Первое фото Сережи. 1898 год. Мальчик уже держит голову. Люди, знавшие Сергея Михайловича, на этой фотографии видят его высокий лоб и тонкие брови.
1902 год, лето. Сереже четыре года. Он печально смотрит на нас. Перед ним – макет жилого дома и макет фабрики с высокой трубой. Мальчик должен стать гражданским инженером, как папенька.
Дом, построенный М. О. Эйзенштейном в Риге, на улице Альберта. Это типичный для начала века доходный дом, обремененный орнаментом. У парадного входа лежат сфинксы: Сережа будет тайком рисовать на них карикатуры – оживший сфинкс, пошалив в городе, вскачь отправляется к пирамидам, на свое законное место.

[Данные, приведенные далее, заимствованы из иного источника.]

(* ===== verification/Polonius.v ===== *)
(** * The Polonius borrow checker: initialization and liveness

    [src/polonius_engine/facts.rs] and the parts of [output/] that every variant shares:
    [compute_known_contains], [compute_known_placeholder_subset], [initialization.rs], [liveness.rs].
    A [FactTypes] is five ordered types.  The variables of a Datalog computation are the fields of a record, in
    the order of their creation; [changed] of the iteration asks all of them.  Each loop runs on fuel; the
    theorems give the fuel that is enough.  The hash maps and B-tree maps of [Output], which nothing iterates
    over except [compare_errors], are association lists in the order of first insertion; a B-tree set is its sorted vector. *)
From Stdlib Require Import ZArith Lia.
From stdpp Require Import base numbers list.
From S2P Require Import Prelude RustSlice Datafrog.
#[local] Open Scope nat_scope.
Open Scope rust_scope.

(** ** Maps *)

Definition FxHashMap (K V : Type) : Type := list (K * V).

(** [map.entry(k).or_default()] followed by an update [f] of the value. *)
Fixpoint entry_or_default {K V} `{Ord K} (m : FxHashMap K V) (k : K) (d : V) (f : V -> V) : FxHashMap K V :=
  match m with
  | [] => [(k, f d)]
  | (k', v) :: m => if eq_b k' k then (k', f v) :: m else (k', v) :: entry_or_default m k d f
  end.

Fixpoint map_get {K V} `{Ord K} (m : FxHashMap K V) (k : K) : option V :=
  match m with
  | [] => None
  | (k', v) :: m => if eq_b k' k then Some v else map_get m k
  end.

Definition btree_insert {A} `{Ord A} (x : A) (s : list A) : list A := dedup (sort_insert x s).

(** [map.entry(k).or_default().push(x)] for each pair, and the same with [insert] into a set. *)
Definition push_each {K A} `{Ord K} (pairs : list (A * K)) (m : FxHashMap K (list A)) : FxHashMap K (list A) :=
  foldl (fun m '(x, k) => entry_or_default m k [] (fun l => l ++ [x])) m pairs.
Definition insert_each {K A} `{Ord K, Ord A} (pairs : list (A * K)) (m : FxHashMap K (list A)) : FxHashMap K (list A) :=
  foldl (fun m '(x, k) => entry_or_default m k [] (btree_insert x)) m pairs.
Definition insert_each2 {K1 K2 A} `{Ord K1, Ord K2, Ord A} (triples : list (K2 * A * K1)) (m : FxHashMap K1 (FxHashMap K2 (list A))) : FxHashMap K1 (FxHashMap K2 (list A)) :=
  foldl (fun m '(k2, x, k1) => entry_or_default m k1 [] (fun m2 => entry_or_default m2 k2 [] (btree_insert x))) m triples.

Section Facts.
Context {Origin Loan Point Var Path : Type}.

(** ** Facts ([facts.rs]) *)

Record AllFacts := mkFacts {
  loan_issued_at : list (Origin * Loan * Point);
  universal_region : list Origin;
  cfg_edge : list (Point * Point);
  loan_killed_at : list (Loan * Point);
  subset_base : list (Origin * Origin * Point);
  loan_invalidated_at : list (Point * Loan);
  var_used_at : list (Var * Point);
  var_defined_at : list (Var * Point);
  var_dropped_at : list (Var * Point);
  use_of_var_derefs_origin : list (Var * Origin);
  drop_of_var_derefs_origin : list (Var * Origin);
  child_path : list (Path * Path);
  path_is_var : list (Path * Var);
  path_assigned_at_base : list (Path * Point);
  path_moved_at_base : list (Path * Point);
  path_accessed_at_base : list (Path * Point);
  known_placeholder_subset : list (Origin * Origin);
  placeholder : list (Origin * Loan);
}.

Рисунок слева можно было бы назвать «Бунт сфинкса», но на самом деле это начало бунта Сережи.
Второй рисунок изображает съемку фильма. Кинокамера нарисована неверно, она похожа на фотоаппарат того времени. Вероятно, Сережа еще не видел киносъемку и, конечно, не знает, что рисует свою будущую профессию. На камере надпись «кинемо»: идет 1913 год, новое искусство еще не стало искусством, и даже имя его не определилось. Популярные ленты о сыщиках Сережа не любит, на его рисунке снимаются любимые мальчиком клоуны. Исподволь начинается спор с базарной киношкой.
Пророчествовать о будущем опрометчиво, о прошлом – смешно. Но знаю, что в хозяйстве Эйзенштейна ничего не пропадало, он сам признавался в этом. Вновь гляжу на ожившего сфинкса и думаю: не вспомнил ли Сергей Михайлович свой детский рисунок, когда увидел в Алупке мраморных львов и придумал оживить их в «Потемкине»?
В тетрадях 1913–1914 годов много рассказов в картинках (позже их стали называть комиксами). Чем меньше слов, чем выразительнее изображение, тем лучше комикс: он похож на немой фильм. Описание рисунков на этом и следующем разворотах даю в главе «Будни и праздники».